#### Exercise data ####
Lemma run_op_sound o m : sound m -> allowed o m -> keeps_sound (run_op o) m.
Proof.
  intros (h & I & Hh) Ho. pose proof (modest_app h Hh) as Hm.
  assert (forall c, has_ref m c -> ec_used (m_pool m c) = true /\ h c + 1 < kMaxHolds) as Hc by (intros c [Hu _]; split; [done|apply Hm]).
  destruct o; cbn [run_op allowed] in *.
  - apply wp_ignore. eapply wp_mono; [by apply (NewContext_spec h m)|]. intros r m1 [[-> ->]|(c & -> & _ & _ & I1 & _)]; (split; [done|]).
    + by exists h.
    + exists (<[c := 1]> h). split; [done|apply app_modest_insert; [done|lia]].
  - apply (keeps_NewContext h); [done|done|]. intros [c|] m1 h1 c1 I1 Hh1 _; [|by split; [eexists|exists h1]].
    apply wp_bind. eapply wp_mono; [by apply (done_set_ctx h1 m1 c _ I1)|]. intros r m2 (-> & I2 & _). split; [by eexists|by exists h1].
  - by apply (keeps_ctx h).
  - by apply (keeps_ctx h).
  - by apply (keeps_ctx h).
  - destruct Ho as [Hr Hlt]. pose proof Hr as [Hu H1]. rewrite (holders_inv h m c I Hu) in Hlt, H1.
    apply (keeps_done (inc c h) all all all).
    + intros c'. specialize (Hh c'). unfold inc, kMaxAppHolds in *. fn.
    + apply done_AddRef; [done|done|by unfold kMaxAppHolds, kMaxHolds in *; lia].
  - eapply (keeps_released h c); [done|done|done|]. intros I' Hc' Hm'. apply (Release_releases _ None m c I'); [apply Ho|done].
  - eapply (keeps_released h c); [done|done|done|]. intros I' Hc' Hm'. apply done_Close; [done|apply Ho|done|done].
  - eapply (keeps_released h c); [done|done|done|]. intros I' Hc' Hm'. apply done_Abort; [done|apply Ho|done|done].
  - apply wp_ignore. eapply wp_mono; [by apply (done_NewBuf h None n m)|]. intros [b|e| |] m1; try done.
    + intros (_ & _ & I1 & _). split; [done|by exists h].
    + intros [-> ->]. split; [done|by exists h].
  - apply (keeps_quiet h (eq b)); [done|done|]. apply quietly_fails, quietly_on_buf, Ho.
  - eapply wp_mono; [by apply (done_FreeBuf h None m b)|]. intros r m1 (-> & I1 & _). split; [done|by exists h].
  - destruct Ho as (Hr & Hl & Ht). destruct (Hc c Hr). eapply (keeps_safe h (active m)); [done|].
    apply (safe_SendMessage Release h None (active m)); auto using Release_spares.
  - destruct (Hc c Ho). eapply (keeps_safe h); [done|by apply safe_send_control].
  - destruct (Hc c Ho). eapply (keeps_safe h); [done|by apply safe_send_control].
  - destruct Ho as (Hl & p & Ep & H0 & Hp). eapply wp_mono; [by apply (DispatchMessage_spec h m i b inc p)|].
    intros r m1 (a & h' & -> & I1 & Hh1 & _). split; [done|by exists h'].
  - destruct Ho. by apply (keeps_wait h).
  - apply (keeps_quiet h none); [done|done|]. unfold HandleResponseTimeout. apply wp_gets. apply quietly_fails, quietly_when, quiet_emit.
  - by eapply (keeps_done h), done_Notify.
  - by apply (keeps_closed h).
  - apply (keeps_umh h); [done|done|]. unfold RegisterUMH, bind, gets, on_umh, modify, id. destruct (find _ _); [left; by eexists|].
    destruct (find _ _); [left; by eexists|right; by eexists].
  - apply (keeps_umh h); [done|done|]. unfold UnregisterUMH, bind, gets, on_umh, modify, id. destruct (find _ _); [left; by eexists|right; by eexists].
Qed.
####
Would you give the data above again, exactly as written?

» **Reply**:
Lemma run_op_sound o m : sound m -> allowed o m -> keeps_sound (run_op o) m.
Proof.
  intros (h & I & Hh) Ho. pose proof (modest_app h Hh) as Hm.
  assert (forall c, has_ref m c -> ec_used (m_pool m c) = true /\ h c + 1 < kMaxHolds) as Hc by (intros c [Hu _]; split; [done|apply Hm]).
  destruct o; cbn [run_op allowed] in *.
  - apply wp_ignore. eapply wp_mono; [by apply (NewContext_spec h m)|]. intros r m1 [[-> ->]|(c & -> & _ & _ & I1 & _)]; (split; [done|]).
    + by exists h.
    + exists (<[c := 1]> h). split; [done|apply app_modest_insert; [done|lia]].
  - apply (keeps_NewContext h); [done|done|]. intros [c|] m1 h1 c1 I1 Hh1 _; [|by split; [eexists|exists h1]].
    apply wp_bind. eapply wp_mono; [by apply (done_set_ctx h1 m1 c _ I1)|]. intros r m2 (-> & I2 & _). split; [by eexists|by exists h1].
  - by apply (keeps_ctx h).
  - by apply (keeps_ctx h).
  - by apply (keeps_ctx h).
  - destruct Ho as [Hr Hlt]. pose proof Hr as [Hu H1]. rewrite (holders_inv h m c I Hu) in Hlt, H1.
    apply (keeps_done (inc c h) all all all).
    + intros c'. specialize (Hh c'). unfold inc, kMaxAppHolds in *. fn.
    + apply done_AddRef; [done|done|by unfold kMaxAppHolds, kMaxHolds in *; lia].
  - eapply (keeps_released h c); [done|done|done|]. intros I' Hc' Hm'. apply (Release_releases _ None m c I'); [apply Ho|done].
  - eapply (keeps_released h c); [done|done|done|]. intros I' Hc' Hm'. apply done_Close; [done|apply Ho|done|done].
  - eapply (keeps_released h c); [done|done|done|]. intros I' Hc' Hm'. apply done_Abort; [done|apply Ho|done|done].
  - apply wp_ignore. eapply wp_mono; [by apply (done_NewBuf h None n m)|]. intros [b|e| |] m1; try done.
    + intros (_ & _ & I1 & _). split; [done|by exists h].
    + intros [-> ->]. split; [done|by exists h].
  - apply (keeps_quiet h (eq b)); [done|done|]. apply quietly_fails, quietly_on_buf, Ho.
  - eapply wp_mono; [by apply (done_FreeBuf h None m b)|]. intros r m1 (-> & I1 & _). split; [done|by exists h].
  - destruct Ho as (Hr & Hl & Ht). destruct (Hc c Hr). eapply (keeps_safe h (active m)); [done|].
    apply (safe_SendMessage Release h None (active m)); auto using Release_spares.
  - destruct (Hc c Ho). eapply (keeps_safe h); [done|by apply safe_send_control].
  - destruct (Hc c Ho). eapply (keeps_safe h); [done|by apply safe_send_control].
  - destruct Ho as (Hl & p & Ep & H0 & Hp). eapply wp_mono; [by apply (DispatchMessage_spec h m i b inc p)|].
    intros r m1 (a & h' & -> & I1 & Hh1 & _). split; [done|by exists h'].
  - destruct Ho. by apply (keeps_wait h).
  - apply (keeps_quiet h none); [done|done|]. unfold HandleResponseTimeout. apply wp_gets. apply quietly_fails, quietly_when, quiet_emit.
  - by eapply (keeps_done h), done_Notify.
  - by apply (keeps_closed h).
  - apply (keeps_umh h); [done|done|]. unfold RegisterUMH, bind, gets, on_umh, modify, id. destruct (find _ _); [left; by eexists|].
    destruct (find _ _); [left; by eexists|right; by eexists].
  - apply (keeps_umh h); [done|done|]. unfold UnregisterUMH, bind, gets, on_umh, modify, id. destruct (find _ _); [left; by eexists|right; by eexists].
Qed.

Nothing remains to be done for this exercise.